Spacecraft properties
- Spacecraft type: DS-U2-V
- Manufacturer: Yuzhnoye
- Launch mass: 305 kg

Start of mission
- Launch date: 19 October 1965, 05:45:00 GMT
- Rocket: Kosmos-2M 63S1M
- Launch site: Kapustin Yar, Site 86/1
- Contractor: Yuzhnoye

End of mission
- Decay date: 3 January 1966

Orbital parameters
- Reference system: Geocentric
- Regime: Low Earth
- Perigee altitude: 216 km
- Apogee altitude: 513 km
- Inclination: 48.4°
- Period: 91.7 minutes
- Epoch: 19 October 1965

= Kosmos 93 =

Soviet armed forces technology development satellite

Kosmos 93 (Космос 93 meaning Cosmos 93), also known as DS-U2-V No.1, was a Soviet satellite which was launched in 1965 as part of the Dnepropetrovsk Sputnik programme. It was a 305 kg spacecraft, which was built by the Yuzhnoye Design Bureau, and was used to conduct classified technology development experiments for the Soviet armed forces.

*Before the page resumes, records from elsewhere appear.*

(** The live rotation loop over distinct directories leaves every tier it
    has visited within its keep count, and the other directories as they
    are. *)
Lemma rotate_loop_bounded `{GoRuntime} cfg lvls : forall w,
  DryRun cfg = false -> well_formed cfg lvls ->
  exists w2,
    rotate_loop cfg lvls w = Returned tt w2
    /\ Forall (within_keep cfg 0 w2) lvls
    /\ (forall D, D ∉ map (dir_of cfg) lvls -> tier_dir w2 D = tier_dir w D).
Proof.
  induction lvls as [|lvl rest IH]; intros w Hlive [Hok Hnd].
  - exists w. split; [done|]. split; [constructor | done].
  - apply Forall_cons_1 in Hok as [[Hdir Hkeep] Hok].
    cbn [map] in Hnd. apply NoDup_cons in Hnd as [Hnotin Hnd].
    cbn [rotate_loop]. unfold mbind, M_bind. rewrite Hlive.
    rewrite rotateBackupsWithPromotion_eq by done. cbv zeta.
    set (dir := dir_of cfg lvl) in *. set (d := tier_dir w dir).
    set (k := (length (artifacts d) - Z.to_nat (keep_of cfg lvl))%nat).
    set (w1 := mkWorld _ _ _).
    destruct (IH w1 Hlive (conj Hok Hnd)) as (w2 & Hrun & Hbound & Hframe).
    exists w2. split; [done|].
    assert (Hself : tier_dir w1 dir
      = foldl (fun acc old => delete old acc) d (take k (artifacts d))).
    { unfold w1. rewrite tier_dir_mk. by rewrite lookup_insert_eq. }
    split; [apply Forall_cons; split; [|done]|].
    + unfold within_keep. fold dir. rewrite (Hframe dir Hnotin), Hself.
      rewrite artifacts_foldl_delete_oldest, length_drop. unfold k. lia.
    + intros D HD. apply not_elem_of_cons in HD as [Hne HD].
      rewrite (Hframe D HD). unfold w1. rewrite tier_dir_mk.
      by rewrite lookup_insert_ne by (by apply not_eq_sym).
Qed.

Lemma runBackup_rotation_live `{GoRuntime} cfg w :
  DryRun cfg = false -> well_formed cfg levels ->
  exists w2,
    runBackup_rotation cfg w = Returned tt w2
    /\ Forall (within_keep cfg 0 w2) levels.
Proof.
  intros Hlive [Hok Hnd].
  destruct (promote_loop_gtb_returns cfg levels w Hok Hnd)
    as (w1 & calls & Hrun1 & _).
  destruct (rotate_loop_bounded cfg levels w1 Hlive (conj Hok Hnd))
    as (w2 & Hrun2 & Hbound & _).
  exists w2. split; [|done].
  unfold runBackup_rotation, mbind, M_bind, promoteBackup.
  rewrite Hlive. by rewrite Hrun1.
Qed.

(** X11: in live mode, over tiers with distinct directories and keep
    counts that are not negative, the rotation block of [runBackup]
    returns, and when it has returned no tier holds more artifacts than
    its keep count, however many it held before. *)
Theorem rotation_block_bounds_every_tier `{GoRuntime} (cfg : BackupConfig)
    (w : World) :
  DryRun cfg = false -> well_formed cfg levels ->
  exists w2,
    runBackup_rotation cfg w = Returned tt w2
    /\ Forall (fun lvl =>
         Z.of_nat (length (artifacts (tier_dir w2 (dir_of cfg lvl))))
         <= keep_of cfg lvl) levels.
Proof.
  intros Hlive Hwf.
  destruct (runBackup_rotation_live cfg w Hlive Hwf) as (w2 & Hrun & Hbound).
  exists w2. split; [done|].
  eapply Forall_impl; [exact Hbound|]. intros lvl. unfold within_keep. lia.
Qed.

Lemma rotation_block_bounds_every_tier_witness :
  exists w2,
    runBackup_rotation Examples.cfg_tiers Examples.w_over_keep = Returned tt w2
    /\ Forall (fun lvl =>
         Z.of_nat (length (artifacts (tier_dir w2 (dir_of Examples.cfg_tiers lvl))))
         <= keep_of Examples.cfg_tiers lvl) levels.
Proof.
  apply (rotation_block_bounds_every_tier Examples.cfg_tiers Examples.w_over_keep).
  - reflexivity.
  - split.
    + repeat constructor; vm_compute; discriminate.
    + apply (bool_decide_unpack _). vm_compute. exact I.
Defined.

(** ** A negative keep count *)

Lemma Remove_dir_cases dir w :
  exists err w',
    Remove_dir dir w = Returned err w'
    /\ (forall D, D <> dir -> dirs w' !! D = dirs w !! D)
    /\ tier_dir w' dir = tier_dir w dir
    /\ (is_Some (dirs w' !! dir)
        <-> is_Some (dirs w !! dir) /\ tier_dir w dir <> ∅)
    /\ files w' = files w.
Proof.
  unfold Remove_dir, tier_dir. cbn [log dirs].
  destruct (dirs w !! dir) as [d|] eqn:Hd.
  - case_decide as Hempty.
    + eexists _, _. split; [done|]. unfold set_dirs. cbn [dirs files log].
      split; [by intros D HD; rewrite lookup_delete_ne by (by apply not_eq_sym)|].
      rewrite lookup_delete_eq. cbn [default]. split; [done|]. split; [|done].
      split; [by intros [? ?] | by intros [_ ?]].
    + eexists _, _. split; [done|]. cbn [dirs files log]. rewrite Hd.
      cbn [default]. split; [done|]. split; [done|]. split; [|done].
      split; [by intros _ | by intros _; eexists].
  - eexists _, _. split; [done|]. cbn [dirs files log]. rewrite Hd.
    split; [done|]. split; [done|]. split; [|done].
    split; [by intros [? ?] | by intros [[? ?] _]].
Qed.

Lemma remove_each_spare dir k : forall w,
  exists w',
    remove_each dir (replicate (S k) "") w = Returned tt w'
    /\ (forall D, D <> dir -> dirs w' !! D = dirs w !! D)
    /\ tier_dir w' dir = tier_dir w dir
    /\ (is_Some (dirs w' !! dir)
        <-> is_Some (dirs w !! dir) /\ tier_dir w dir <> ∅)
    /\ files w' = files w.
Proof.
  induction k as [|k IH]; intros w.
  - cbn [replicate remove_each]. rewrite decide_True by done.
    unfold mbind, M_bind.
    destruct (Remove_dir_cases dir w) as (err & w' & -> & Hrest).
    by exists w'.
  - change (replicate (S (S k)) "") with ("" :: replicate (S k) "").
    cbn [remove_each]. rewrite decide_True by done. unfold mbind, M_bind.
    destruct (Remove_dir_cases dir w) as (err & w1 & -> & Hd1 & Ht1 & Hs1 & Hf1).
    destruct (IH w1) as (w2 & -> & Hd2 & Ht2 & Hs2 & Hf2).
    exists w2. split; [done|].
    split; [by intros D HD; rewrite Hd2, Hd1|].
    split; [by rewrite Ht2|]. split; [|by rewrite Hf2].
    rewrite Hs2, Hs1, Ht1. tauto.
Qed.

Lemma remove_each_app dir xs ys w :
  remove_each dir (xs ++ ys) w
  = match remove_each dir xs w with
    | Returned _ w' => remove_each dir ys w'
    | Panicked w' => Panicked w'
    end.
Proof.
  revert w. induction xs as [|x xs IH]; intros w; [done|].
  cbn [app remove_each]. unfold mbind, M_bind.
  case_decide.
  - destruct (Remove_dir dir w) as [e w1|w1]; [apply IH | done].
  - destruct (Remove (Join dir x) w) as [e w1|w1]; [apply IH | done].
Qed.

Lemma foldl_delete_artifacts d :
  artifacts (foldl (fun acc old => delete old acc) d (artifacts d)) = [].
Proof.
  pose proof (artifacts_foldl_delete_oldest d (length (artifacts d))) as Hall.
  by rewrite firstn_all, drop_all in Hall.
Qed.

(** X30: a negative keep count.  The count is not checked when the
    configuration is loaded; with one, the live rotator asks for more
    names than the listing has.  When the capacity that [append] has left
    to the listing allows it, every artifact is removed, and then, once
    for each of the empty names in the spare capacity, [os.Remove] is
    called on the tier directory itself, which goes when no other entry
    is in it; the rotator returns nil, and the entries that are not
    artifacts are untouched.  When the capacity does not allow it, as for
    a tier without artifacts, the rotator panics, having removed
    nothing. *)
Theorem rotate_negative_keep `{GoRuntime} (cfg : BackupConfig) (level : string)
    (w : World) :
  dir_of cfg level <> "" -> keep_of cfg level < 0 ->
  let dir := dir_of cfg level in
  let names := artifacts (tier_dir w dir) in
  let wanted := Z.of_nat (length names) - keep_of cfg level in
  (wanted <= Z.of_nat (cap_of names) ->
   exists w',
     rotateBackupsWithPromotion cfg level false w = Returned None w'
     /\ artifacts (tier_dir w' dir) = []
     /\ (forall name, HasSuffix name ".vhdx" = false ->
           tier_dir w' dir !! name = tier_dir w dir !! name)
     /\ (forall D, D <> dir -> dirs w' !! D = dirs w !! D)
     /\ (is_Some (dirs w' !! dir)
         <-> exists name, is_Some (tier_dir w dir !! name)
                          /\ HasSuffix name ".vhdx" = false))
  /\ (Z.of_nat (cap_of names) < wanted ->
      exists w',
        rotateBackupsWithPromotion cfg level false w = Panicked w'
        /\ (forall D, tier_dir w' D = tier_dir w D)).
Proof.
  intros Hdir Hkeep dir names wanted.
  assert (Hrun : rotateBackupsWithPromotion cfg level false w
    = let w0 := mkWorld (<[dir := tier_dir w dir]> (dirs w)) (files w)
                  (OpReadDir dir :: OpMkdirAll dir :: trace w) in
      match slice_to names (cap_of names) wanted with
      | None => Panicked w0
      | Some olds =>
          match remove_each dir olds w0 with
          | Returned _ w' => Returned None w'
          | Panicked w' => Panicked w'
          end
      end).
  { unfold rotateBackupsWithPromotion, mbind, M_bind.
    rewrite MkdirAll_eq by done. rewrite ReadDir_eq.
    cbn [dirs log files trace]. rewrite lookup_insert_eq.
    fold dir. change (vhdx_names (dir_names (tier_dir w dir))) with names.
    destruct (Z.gtb_spec (Z.of_nat (length names)) (keep_of cfg level));
      [|lia].
    fold wanted. by destruct (slice_to _ _ _). }
  rewrite Hrun. cbv zeta. set (w0 := mkWorld _ _ _).
  assert (Htier0 : tier_dir w0 dir = tier_dir w dir).
  { unfold w0. rewrite tier_dir_mk. by rewrite lookup_insert_eq. }
  unfold slice_to.
  rewrite (proj2 (Z.leb_le 0 wanted)) by (unfold wanted; lia).
  rewrite (proj2 (Z.leb_gt wanted _)) by (unfold wanted; lia).
  cbn [andb]. split.
  - intros Hcap. rewrite (proj2 (Z.leb_le wanted _)) by done.
    replace (Z.to_nat wanted - length names)%nat
      with (S (Z.to_nat (- keep_of cfg level) - 1)) by (unfold wanted; lia).
    rewrite remove_each_app.
    rewrite remove_each_eq by apply artifacts_named.
    set (w1 := mkWorld _ _ _).
    assert (Htier1 : tier_dir w1 dir
              = foldl (fun acc old => delete old acc) (tier_dir w dir) names).
    { unfold w1, w0. rewrite tier_dir_alter. rewrite decide_True by done.
      cbn [dirs]. by rewrite lookup_insert_eq. }
    assert (Hdirs1 : forall D, D <> dir -> dirs w1 !! D = dirs w !! D).
    { intros D HD. unfold w1, w0. cbn [dirs].
      rewrite lookup_alter_ne by (by apply not_eq_sym).
      by rewrite lookup_insert_ne by (by apply not_eq_sym). }
    assert (Hsome1 : is_Some (dirs w1 !! dir)).
    { unfold w1, w0. cbn [dirs]. rewrite lookup_alter_eq, lookup_insert_eq.
      by eexists. }
    destruct (remove_each_spare dir (Z.to_nat (- keep_of cfg level) - 1) w1)
      as (w2 & -> & Hd2 & Ht2 & Hs2 & _).
    exists w2. split; [done|]. rewrite Ht2, Htier1.
    split; [apply foldl_delete_artifacts|]. split; [|split].
    + intros name Hname. rewrite foldl_delete_lookup.
      case_decide as Hin; [|done].
      apply elem_of_artifacts in Hin as [_ Hs]. congruence.
    + intros D HD. by rewrite Hd2, Hdirs1.
    + rewrite Hs2, Htier1. split.
      * intros [_ Hne]. apply map_choose in Hne as (name & c & Hc).
        rewrite foldl_delete_lookup in Hc. case_decide as Hin; [done|].
        exists name. split; [by eexists|].
        destruct (HasSuffix name ".vhdx") eqn:Hs; [|done].
        exfalso. apply Hin, elem_of_artifacts. split; [by eexists | done].
      * intros (name & [c Hc] & Hs). split; [done|].
        intros Hempty.
        assert (foldl (fun acc old => delete old acc) (tier_dir w dir) names
                !! name = Some c) as Hc'.
        { rewrite foldl_delete_lookup. rewrite decide_False; [done|].
          intros [_ Hs']%elem_of_artifacts. congruence. }
        by rewrite Hempty, lookup_empty in Hc'.
  - intros Hcap. rewrite (proj2 (Z.leb_gt wanted _)) by done.
    exists w0. split; [done|]. intros D.
    unfold w0. rewrite tier_dir_mk. destruct (decide (D = dir)) as [->|HD].
    + by rewrite lookup_insert_eq.
    + by rewrite lookup_insert_ne by (by apply not_eq_sym).
Qed.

A Kosmos-2M 63S1M carrier rocket was used to launch Kosmos 93 into low Earth orbit. The launch took place from Site 86/1 at Kapustin Yar. The launch occurred at 05:45 GMT on 19 October 1965, and resulted in the successful insertion of the satellite into orbit. Upon reaching orbit, the satellite was assigned its Kosmos designation, and received the International Designator 1965-084A. The North American Air Defense Command assigned it the catalogue number 01629.

Kosmos 93 was the first of four DS-U2-V satellites to be launched. It was operated in an orbit with a perigee of 216 km, an apogee of 513 km, an 48.4° of inclination, and an orbital period of 91.7 minutes. On 3 January 1966, it decayed from orbit and reentered the atmosphere.